Queuing Theory: Go Slow to Go Fast
An interesting article in the June 11 Wall Street Journal talks about one company’s real-life realization that to maximize efficiency you have to not keep people working at full capacity - and this is especially true if you are looking for innovation. Furthermore, you need to carefully filter which innovations you invest in rather than trying to jam too much into the pipeline.
Avery Dennison Corp. loves to innovate. In recent years, the adhesive-label maker has expanded into areas such as stick-on automotive trim and heat-transfer inks to label clothing. But Avery executives grew vexed a few years ago at how long it took to turn ideas into products. Schedules were slipping. Customers were chafing.
Hoping to find the culprit, Avery hired George Group Consulting LP of Dallas to examine its practices. The surprising conclusion: Avery was jamming too many new ideas into its product pipeline, without enough slack time to ensure that critical tasks stayed on schedule. The remedy: Shrink the number of rollouts.

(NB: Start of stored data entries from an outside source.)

(** The second of two passes.  After a pass over [manifests] whose updates
    have all succeeded, a pass from the state reached, over manifests that
    were among them, issues no update and changes nothing. *)
Lemma second_pass (dryRun : bool) (manifests manifests' : list string) (c : Client) :
  let first := reconcile scan bucket dryRun requiredUntil manifests c in
  let second := reconcile scan bucket dryRun requiredUntil manifests' (final first) in
  manifests' ⊆ manifests →
  (∀ update presp, PutObjectRetentionCall update presp ∈ trace first → presp = Ok tt) →
  final second = final first ∧ ∀ e, e ∈ trace second → ¬ isPut e.
Proof.
  intros first second Hsub Hok.
  destruct (reconcile_settles dryRun manifests c) as (Halike & _ & Hdone).
  fold first in Halike, Hdone.
  apply reconcile_rests. intros Hdry key Hin.
  apply Hdone; [done..|].
  rewrite checked_reconcile_named in Hin. unfold first. rewrite checked_reconcile_named.
  apply list_elem_of_In, in_concat in Hin as (keys & Hkeys & Hkey).
  apply list_elem_of_In, list_elem_of_fmap in Hkeys as (manifestKey & -> & Hmanifest).
  rewrite (named_alike c) in Hkey by done.
  apply list_elem_of_In, in_concat. exists (named bucket scan c manifestKey).
  split; [|done]. apply list_elem_of_In, list_elem_of_fmap. exists manifestKey. auto.
Qed.

(** How a run of [main] goes from a state that lists as [c0] does. *)
Lemma main_settled_cases (rangeKeys : gmap string bool → list string) (fuel : nat)
    (cluster : string) (retentionDays : Z) (dryRun : bool) (cfg : Res unit) (now : Time)
    (c0 c : Client) :
  alike bucket c0 c →
  AddDate now 0 0 retentionDays = requiredUntil →
  let run := main scan AddDate rangeKeys fuel bucket cluster retentionDays dryRun cfg now c in
  (¬ validFlags bucket cluster retentionDays cfg
   ∧ trace run = [] ∧ final run = c ∧ ∃ message, result run = Some (Fatal message))
  ∨ (validFlags bucket cluster retentionDays cfg
     ∧ ∃ listing,
         (∀ e, e ∈ listing → ¬ isPut e)
         ∧ match result (listPages fuel bucket (cluster +:+ "/") None ∅ c0) with
           | None => run = (None, c, listing)
           | Some (Err err) =>
               run = (Some (Fatal ("Failed to find manifests: " +:+ err)), c, listing)
           | Some (Ok backupPaths) =>
               let pass := reconcile scan bucket dryRun requiredUntil (rangeKeys backupPaths)
                                     c in
               run = (Some Done, final pass,
                      listing ++ LogLine (LogFound (length (rangeKeys backupPaths)))
                      :: trace pass ++ [LogLine LogDone])
           end).
Proof.
  intros Halike Htarget run.
  set (found := findManifests rangeKeys fuel bucket cluster c).
  set (pages := listPages fuel bucket (cluster +:+ "/") None ∅ c).
  assert (Hresult : result found
                    = match result pages with
                      | None => None
                      | Some (Err err) => Some (Err err)
                      | Some (Ok backupPaths) => Some (Ok (rangeKeys backupPaths))
                      end) by (unfold found; by rewrite findManifests_run).
  assert (Hfinal : final found = c).
  { unfold found. rewrite findManifests_run. unfold final at 1. cbn [fst snd].
    by apply (listPages_alike fuel (cluster +:+ "/") None ∅ c c), alike_refl. }
  assert (Htrace : trace found = trace pages) by (unfold found; by rewrite findManifests_run).
  assert (Hpages : result pages = result (listPages fuel bucket (cluster +:+ "/") None ∅ c0))
    by by apply listPages_alike.
  destruct (main_cases scan AddDate rangeKeys fuel bucket cluster retentionDays dryRun cfg
                       now c) as [Hinvalid|[Hvalid Hrun]]; [by left|].
  right. split; [done|]. exists (trace pages). split.
  { intros e Hin He.
    pose proof (listPages_trace fuel bucket (cluster +:+ "/") None ∅ c) as Hlist.
    rewrite Forall_forall in Hlist. specialize (Hlist e Hin). by destruct e. }
  fold found run in Hrun. rewrite Hresult, Hfinal, Htrace, Htarget in Hrun.
  rewrite <-Hpages. by destruct (result pages) as [[backupPaths|err]|].
Qed.

(** Two runs of [main] in succession, with the same flags and the same
    target. *)
Lemma main_twice (rangeKeys1 rangeKeys2 : gmap string bool → list string) (fuel : nat)
    (cluster : string) (retentionDays : Z) (dryRun : bool) (cfg : Res unit)
    (now1 now2 : Time) (c : Client) :
  (∀ m, rangeKeys1 m ≡ₚ (map_to_list m).*1) →
  (∀ m, rangeKeys2 m ≡ₚ (map_to_list m).*1) →
  AddDate now1 0 0 retentionDays = requiredUntil →
  AddDate now2 0 0 retentionDays = requiredUntil →
  let first :=
    main scan AddDate rangeKeys1 fuel bucket cluster retentionDays dryRun cfg now1 c in
  let second :=
    main scan AddDate rangeKeys2 fuel bucket cluster retentionDays dryRun cfg now2
         (final first) in
  (∀ update presp, PutObjectRetentionCall update presp ∈ trace first → presp = Ok tt) →
  result second = result first
  ∧ (∀ e, e ∈ trace second → ¬ isPut e)
  ∧ final second = final first.
Proof.
  intros Hperm1 Hperm2 Htarget1 Htarget2 first second Hok.
  pose proof (main_settled_cases rangeKeys1 fuel cluster retentionDays dryRun cfg now1 c c
                (alike_refl c) Htarget1) as Hfirst.
  pose proof (λ Halike, main_settled_cases rangeKeys2 fuel cluster retentionDays dryRun cfg
                          now2 c (final first) Halike Htarget2) as Hsecond.
  cbn zeta in Hfirst, Hsecond. fold first in Hfirst. fold second in Hsecond.
  destruct Hfirst as [(Hinvalid & Hnil & Hfinal & message & Hresult)
                     |(Hvalid & listing & Hlisting & Hrun)].
  - rewrite Hfinal in Hsecond.
    destruct (Hsecond (alike_refl c)) as [(_ & Hnil2 & Hfinal2 & _)|[Hvalid _]]; [|done].
    split; [|split].
    + subst first second. rewrite !main_result. unfold exitOf, validFlags in *.
      destruct (_ || _) eqn:Hflags; [done|]. destruct cfg as [[]|err]; [|done].
      exfalso. apply Hinvalid.
      rewrite !orb_false_iff, !bool_decide_eq_false in Hflags. repeat split; tauto || lia.
    + rewrite Hnil2. intros e Hin. by apply elem_of_nil in Hin.
    + congruence.
  - destruct (result (listPages fuel bucket (cluster +:+ "/") None ∅ c))
      as [[backupPaths|err]|]; cbn zeta in Hrun.
    + set (manifests := rangeKeys1 backupPaths) in *.
      set (pass := reconcile scan bucket dryRun requiredUntil manifests c) in *.
      assert (Hfinal : final first = final pass) by by rewrite Hrun.
      destruct (reconcile_settles dryRun manifests c) as [Halike _]. fold pass in Halike.
      rewrite Hfinal in Hsecond.
      destruct (Hsecond Halike) as [[? _]|(_ & listing2 & Hlisting2 & Hrun2)]; [done|].
      cbn zeta in Hrun2.
      destruct (second_pass dryRun manifests (rangeKeys2 backupPaths) c) as [Hrest Hnone].
      { intros manifestKey. unfold manifests. by rewrite Hperm1, Hperm2. }
      { intros update presp Hin. apply (Hok update). rewrite Hrun. unfold trace at 1.
        cbn [snd]. apply elem_of_app. right. right. apply elem_of_app. by left. }
      fold pass in Hrest, Hnone.
      rewrite Hrun2, Hfinal. unfold result, final, trace. cbn [fst snd].
      split; [by rewrite Hrun|]. split; [|done].
      intros e [Hin|Hin]%elem_of_app; [by apply Hlisting2|].
      apply elem_of_cons in Hin as [->|Hin]; [by intros []|].
      apply elem_of_app in Hin as [Hin|Hin]; [by apply Hnone|].
      apply list_elem_of_singleton in Hin as ->. by intros [].
    + assert (Hfinal : final first = c) by by rewrite Hrun.
      rewrite Hfinal in Hsecond.
      destruct (Hsecond (alike_refl c)) as [[? _]|(_ & listing2 & Hlisting2 & Hrun2)];
        [done|].
      rewrite Hrun2, Hrun. unfold result, final, trace. cbn [fst snd]. by repeat split.
    + assert (Hfinal : final first = c) by by rewrite Hrun.
      rewrite Hfinal in Hsecond.
      destruct (Hsecond (alike_refl c)) as [[? _]|(_ & listing2 & Hlisting2 & Hrun2)];
        [done|].
      rewrite Hrun2, Hrun. unfold result, final, trace. cbn [fst snd]. by repeat split.
Qed.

This fundamentally comes down to queuing theory, and how many things you can stack up without having dependencies which throw off schedules unpredictably. As the article notes, this type of thinking has been standard practice in manufacturing for decades, but “the same notion can seem like heresy when applied to scientists, designers or other creative types who launch new products.” In fact, this is exactly the approach that Donald Reinertsen advocated in his outstanding book Managing the Design Factory, which I have in my recommended books section.
Briefly his notion is this: innovative product ideas are like inventory sitting on a company’s books - until you get them out in the market they should show up as a debit in the accounting sheet (though company’s rarely track these things well, so the costs are often invisible). So you want to have as many inventory turns as possible to get ideas out quickly. But you don’t want to put out bad ideas, you need to balance time to market with “time to right”. This requires focusing your efforts and managing the innovation pipeline carefully. (I’ve written before about Google also dealing with this “innovation surplus” problem.)
The consultants mentioned in the WSJ article apply a mathematical theory on queuing, called the Pollaczek-Khintchine theory, to also show how you need to have slack in the system to be most efficient overall. In other words, don’t keep people loaded up to 100% all the time if there are possible variances in how long tasks will take, as inevitably bottlenecks will occur during peaks. Since most real innovation efforts have multiple variables like this, to be most effective with a new innovation program you need to “under-utilize” people.